As a child, I rarely stopped moving — “hyper” was the word frequently bandied about — and there was some talk of medicating me into stillness. Thankfully my mother, high-energy herself, didn’t adopt the view that my energy was clinical illness and simply let me be. She did, however, implement “quiet time” during which I was relegated to my bedroom and not allowed to accept phone calls or knocks on the door from the neighborhood kids. My quiet time, though, generally gave me time to indulge my imagination. And rather than live in the moment, I lived in my busy head.
Eco-living gave me peace
Even now, when I can get my body to slow down, my mind continues to race. I confess I never realized there was another way to be — until I starting living “green.”

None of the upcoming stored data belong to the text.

(* ===== verification/UnpackJobs.v ===== *)
(** * Jobs of parallel unpacking

    Models [fs/adaptive_fetch_image_layers.go]: the jobs that download and unpack the layers
    of an image ahead of time, the directory on disk each of them works in, and the garbage
    collector that removes the directories nobody works in any more.  Jobs are shared by
    reference, so they live in a heap. *)
From Stdlib Require Import ZArith Lia Ascii.
From stdpp Require Import base list gmap strings numbers.
From S2P Require Import Prelude GoLib SnapshotHost.
#[local] Open Scope Z_scope.
Local Open Scope go_scope.

Definition alphanumeric : string := "abcdefghijklmnopqrstuvwxyzABCDEFGHIJKLMNOPQRSTUVWXYZ0123456789".
Definition defaultUnpackDirLen : nat := 10.
Definition unlimited : Z := 0.
Definition Unbounded : Z := -1.
Definition maxRetriesUniqueID : nat := 10.
Definition layerUnpackDir : string := "fs".
Definition garbageCollectionJobExpiration : Z := 2 * 3600 * 10 ^ 9.

Definition ErrParallelPullIsDisabled : error := Sentinel "the given config does not allow parallel pulling".
Definition ErrImageUnpackJobNotFound : error := Sentinel "image unpack job not found".
Definition ErrImageUnpackJobHasNoLayers : error := Sentinel "image unpack job has no layers".
Definition ErrImageUnpackJobExpired : error := Sentinel "image unpack job has expired".
Definition ErrLayerHasNoJobs : error := Sentinel "layer has no jobs".
Definition ErrNoClaimableLayerJobs : error := Sentinel "no claimable jobs".
Definition ErrLayerJobNotFound : error := Sentinel "specified layer job not found".
Definition ErrLayerJobCannotBeCleaned : error := Sentinel "layer job cannot be cleaned (is not claimed or cancelled)".
Definition ErrLayerIngestDoesNotExist : error := Sentinel "layer ingest does not exist".
Definition ErrLayerUnpackDestinationHasContent : error := Sentinel "layer unpack destination has content".
Definition errEmptyJobID : error := Sentinel "job id is empty".
Definition errUniqueJobIDGenFailure : error := Sentinel "failed to generate unique job id".
Definition errJobNotFound : error := Sentinel "job not found".

(** ** Configuration *)
Record Parallel := mkParallel {
  Enable : bool;
  ExperimentalParallelPullAsFallback : bool;
  MaxConcurrentDownloads : Z;
  MaxConcurrentDownloadsPerImage : Z;
  ConcurrentDownloadChunkSize : Z;
  MaxConcurrentUnpacks : Z;
  MaxConcurrentUnpacksPerImage : Z;
  DiscardUnpackedLayers : bool
}.

Definition errors_Join (e : option error) (e' : error) : error := match e with Some e => Join e e' | None => e' end.

Definition checkParallelPullUnpack (cfg : option Parallel) : outcome () :=
  match cfg with
  | None => Err (ErrorString "parallel pull config is nil")
  | Some cfg =>
      if negb (Enable cfg) && negb (ExperimentalParallelPullAsFallback cfg) then Err ErrParallelPullIsDisabled
      else
        let err := if (unlimited <? MaxConcurrentDownloads cfg) && (MaxConcurrentDownloads cfg <? MaxConcurrentDownloadsPerImage cfg)
                   then Some (ErrorString "global download limit less than per-image download limit") else None in
        if (unlimited <? MaxConcurrentUnpacks cfg) && (MaxConcurrentUnpacks cfg <? MaxConcurrentUnpacksPerImage cfg)
        then Err (errors_Join err (ErrorString "global unpack limit less than per-image unpack limit"))
        else match err with Some e => Err e | None => Ok tt end
  end.

(** A semaphore with a capacity, or none. *)
Definition SemaphoreWithNil : Type := option Z.
Definition NewSemaphoreWithNil (n : Z) : SemaphoreWithNil := if unlimited <? n then Some n else None.
Definition limiter (limit : Z) : SemaphoreWithNil := NewSemaphoreWithNil (if limit =? Unbounded then unlimited else limit).

(** ** Storage on disk

    The entries of the directory for unpacking; random numbers come from a source. *)
Record rng := mkRng { rand : nat → Z; drawn : nat }.
Abbreviation disk := (host rng).

Definition rand_Int64 : ST disk Z := λ h,
  let r := fsys h in
  (Ok (rand r (drawn r) `mod` 2 ^ 63), mkHost (tree h) (mkRng (rand r) (S (drawn r))) (faults h) (clock h)).

Fixpoint generateUniqueString (n : nat) : ST disk string :=
  match n with
  | O => st_ret ""%string
  | S n =>
      r <~ rand_Int64;;
      rest <~ generateUniqueString n;;
      st_ret (String (default Ascii.zero (String.get (Z.to_nat (r `mod` 62)) alphanumeric)) rest)
  end.

(** [os.Stat] of an entry. *)
Definition os_Stat_entry (id : string) : ST disk () := syscall (λ h,
  (if bool_decide (is_Some (tree h !! id)) then Ok tt else Err os_ErrNotExist, h)).
Definition contains (id : string) : ST disk bool := λ h,
  match os_Stat_entry id h with
  | (Ok _, h1) => (Ok true, h1)
  | (Err _, h1) => (Ok false, h1)
  | (Panic, h1) => (Panic, h1)
  end.

Fixpoint unique_key (attempts : nat) : ST disk string :=
  match attempts with
  | O => st_err errUniqueJobIDGenFailure
  | S n =>
      key <~ generateUniqueString defaultUnpackDirLen;;
      b <~ contains key;;
      if negb (String.eqb key "") && negb b then st_ret key else unique_key n
  end.
Definition generateUniqueKey : ST disk string := unique_key maxRetriesUniqueID.

(** [os.MkdirAll] of a directory inside an entry. *)
Definition os_MkdirAll (p : path) : ST disk () := syscall (λ h,
  let subs := default ∅ (tree h !! p_entry p) in
  (Ok tt, set_tree (<[p_entry p := match subs !! p_sub p with Some _ => subs | None => <[p_sub p := (0, 0)]> subs end]> (tree h)) h)).

Definition storage_Create : ST disk string :=
  key <~ generateUniqueKey;;
  os_MkdirAll (mkPath key layerUnpackDir);;;
  st_ret key.

Definition GetJobPath (id : string) : ST disk string :=
  b <~ contains id;;
  if b then st_ret id else st_err errJobNotFound.

Definition Keys : ST disk (list string) := λ h,
  match os_Readdirnames h with
  | (Err e, h1) => if errors_Is e os_ErrNotExist then (Ok [], h1) else (Err e, h1)
  | r => r
  end.

Definition Delete (id : string) : ST disk () :=
  if String.eqb id "" then st_err errEmptyJobID else os_RemoveAll id.

(** ** Jobs *)
Inductive layerUnpackJobStatus :=
| LayerUnpackJobInProgress | LayerUnpackJobClaimed | LayerUnpackJobDone | LayerUnpackJobFailed | LayerUnpackJobCancelled.
#[global] Instance status_eq_dec : EqDecision layerUnpackJobStatus.
Proof. solve_decision. Defined.

(** [lj_errCh]: what was sent to the channel, if anything was; [lj_ctx] is the context that
    [cancel] cancels. *)
Record layerUnpackJob := mkLayerJob {
  lj_imageDigest : string;
  lj_ctx : nat;
  lj_creationTimestamp : Z;
  layerUnpackID : string;
  lj_layerDigest : string;
  lj_errCh : option (option error);
  lj_status : layerUnpackJobStatus
}.
Definition GetIngestLocation (j : layerUnpackJob) : path := mkPath (layerUnpackID j) (lj_layerDigest j).
Definition GetUnpackUpperPath (j : layerUnpackJob) : path := mkPath (layerUnpackID j) layerUnpackDir.

Record imageUnpackJob := mkImageJob {
  ij_imageDigest : string;
  ij_ctx : nat;
  ij_creationTimestamp : Z;
  concurrentDownloadsLimiter : SemaphoreWithNil;
  concurrentUnpacksLimiter : SemaphoreWithNil;
  ij_layers : gmap string (list nat)
}.

(** [unpackJobs], with the heap its pointers point into, the contexts that were cancelled
    and their causes, and the clock. *)
Record unpackJobs := mkJobs {
  imagePullCfg : Parallel;
  globalDownloads : SemaphoreWithNil;
  globalUnpacks : SemaphoreWithNil;
  images : gmap string nat;
  image_jobs : gmap nat imageUnpackJob;
  layer_jobs : gmap nat layerUnpackJob;
  fresh_ptr : nat;
  cancelled : gmap nat error;
  now : Z;
  storage : disk
}.

Definition newUnpackJobs (cfg : Parallel) (t : Z) (h : disk) : outcome unpackJobs :=
  _ ← map_err (Wrap "error validating image pull config") (checkParallelPullUnpack (Some cfg));
  Ok (mkJobs cfg (limiter (MaxConcurrentDownloads cfg)) (limiter (MaxConcurrentUnpacks cfg)) ∅ ∅ ∅ 0 ∅ t h).

Section ops.
Implicit Types (s : unpackJobs).

Definition set_images im ij s : unpackJobs :=
  mkJobs (imagePullCfg s) (globalDownloads s) (globalUnpacks s) im ij (layer_jobs s) (fresh_ptr s) (cancelled s) (now s) (storage s).
Definition set_layers lj s : unpackJobs :=
  mkJobs (imagePullCfg s) (globalDownloads s) (globalUnpacks s) (images s) (image_jobs s) lj (fresh_ptr s) (cancelled s) (now s) (storage s).
Definition set_cancelled c s : unpackJobs :=
  mkJobs (imagePullCfg s) (globalDownloads s) (globalUnpacks s) (images s) (image_jobs s) (layer_jobs s) (fresh_ptr s) c (now s) (storage s).
Definition set_storage h s : unpackJobs :=
  mkJobs (imagePullCfg s) (globalDownloads s) (globalUnpacks s) (images s) (image_jobs s) (layer_jobs s) (fresh_ptr s) (cancelled s) (now s) h.
Definition bump s : unpackJobs :=
  mkJobs (imagePullCfg s) (globalDownloads s) (globalUnpacks s) (images s) (image_jobs s) (layer_jobs s) (S (fresh_ptr s)) (cancelled s) (now s) (storage s).

Definition on_storage {A} (f : ST disk A) : ST unpackJobs A := λ s, let '(r, h) := f (storage s) in (r, set_storage h s).

(** The first cause stays. *)
Definition cancel_ctx (c : nat) (cause : error) s : unpackJobs :=
  match cancelled s !! c with Some _ => s | None => set_cancelled (<[c := cause]> (cancelled s)) s end.

Definition imageExists (imageDigest : string) s : bool := bool_decide (is_Some (images s !! imageDigest)).
Definition ImageExists (imageDigest : string) : ST unpackJobs bool := λ s, (Ok (imageExists imageDigest s), s).

Definition newImageUnpackJob (imageDigest : string) (cancel : nat) s : imageUnpackJob :=
  mkImageJob imageDigest cancel (now s)
    (limiter (MaxConcurrentDownloadsPerImage (imagePullCfg s))) (limiter (MaxConcurrentUnpacksPerImage (imagePullCfg s))) ∅.

(** The pointer to the job of the image; [cancel] is the context of the caller. *)
Definition GetOrAddImageJob (imageDigest : string) (cancel : nat) : ST unpackJobs nat := λ s,
  match images s !! imageDigest with
  | Some p => (Ok p, s)
  | None =>
      let p := fresh_ptr s in
      (Ok p, bump (set_images (<[imageDigest := p]> (images s)) (<[p := newImageUnpackJob imageDigest cancel s]> (image_jobs s)) s))
  end.

Definition newLayerUnpackJob (layerDigest : string) (image : imageUnpackJob) : ST disk layerUnpackJob :=
  id <~ st_map_err (Wrap "failed to create new layer unpack job in storage") storage_Create;;
  path <~ st_map_err (Wrap "failed to fetch unpack root") (GetJobPath id);;
  st_ret (mkLayerJob (ij_imageDigest image) (ij_ctx image) (ij_creationTimestamp image) path layerDigest None LayerUnpackJobInProgress).

(** The job is added to the image as it is in the map now, which need not be [imageJob], and
    need not be there. *)
Definition AddLayerJob (imageJob : nat) (layerDigest : string) : ST unpackJobs nat :=
  s <~ st_get;;
  ij <~ st_lift (must (image_jobs s !! imageJob));;
  lj <~ on_storage (newLayerUnpackJob layerDigest ij);;
  s <~ st_get;;
  p <~ st_lift (must (images s !! ij_imageDigest ij));;
  current <~ st_lift (must (image_jobs s !! p));;
  λ s,
    let l := fresh_ptr s in
    let js := default [] (ij_layers current !! layerDigest) ++ [l] in
    let current' := mkImageJob (ij_imageDigest current) (ij_ctx current) (ij_creationTimestamp current)
                      (concurrentDownloadsLimiter current) (concurrentUnpacksLimiter current)
                      (<[layerDigest := js]> (ij_layers current)) in
    (Ok l, bump (set_layers (<[l := lj]> (layer_jobs s)) (set_images (images s) (<[p := current']> (image_jobs s)) s))).

(** The jobs of a layer, which there are. *)
Definition checkLayerExists (imageDigest layerDigest : string) s : outcome (nat * list nat) :=
  match images s !! imageDigest with
  | None => Err (Wrap imageDigest ErrImageUnpackJobNotFound)
  | Some p =>
      ij ← must (image_jobs s !! p);
      if bool_decide (ij_layers ij = ∅) then Err (Wrap imageDigest ErrImageUnpackJobHasNoLayers)
      else match default [] (ij_layers ij !! layerDigest) with
      | [] => Err (Wrap layerDigest ErrLayerHasNoJobs)
      | js => Ok (p, js)
      end
  end.

Definition set_status (st : layerUnpackJobStatus) (j : layerUnpackJob) : layerUnpackJob :=
  mkLayerJob (lj_imageDigest j) (lj_ctx j) (lj_creationTimestamp j) (layerUnpackID j) (lj_layerDigest j) (lj_errCh j) st.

No one is more surprised than me that my eco-living has given me peace. I began adopting more virtuous practices because I was increasingly concerned about climate change, resource depletion, water pollution … And so I stopped using my clothes dryer and began hanging clothes outside. I left my car in the driveway and climbed onto my bike. I grew some vegetables. And I confess that, initially at least, my increasing knowledge of the threat facing our planet and us induced days of hand-wringing and nights of sleepless worry.
I found stillness in an everyday chore
But one day, as I buried my nose in some organic cotton sheets that had soaked up sun and fresh air on the line, I realized that I wasn’t thinking about ozone depletion, species extinction, deadlines, school lunches or my bank balance. I was relishing the scent of line-dried sheets and focused entirely on the ritual of removing clothespins and folding laundry. My mind was still. I had found this stillness in a decidedly ordinary but surprising place: an everyday chore.
That moment has been repeated many times since. When I slow down and enjoy the bike ride to a meeting. When I tug a carrot from rich earth. When I compost and mulch. Walk my dogs without an iPod. Take time to prepare a meal that I feel good about serving to my family. It is when doing the mundane that I’ve achieved the — for me — miraculous: a rare ability to be still.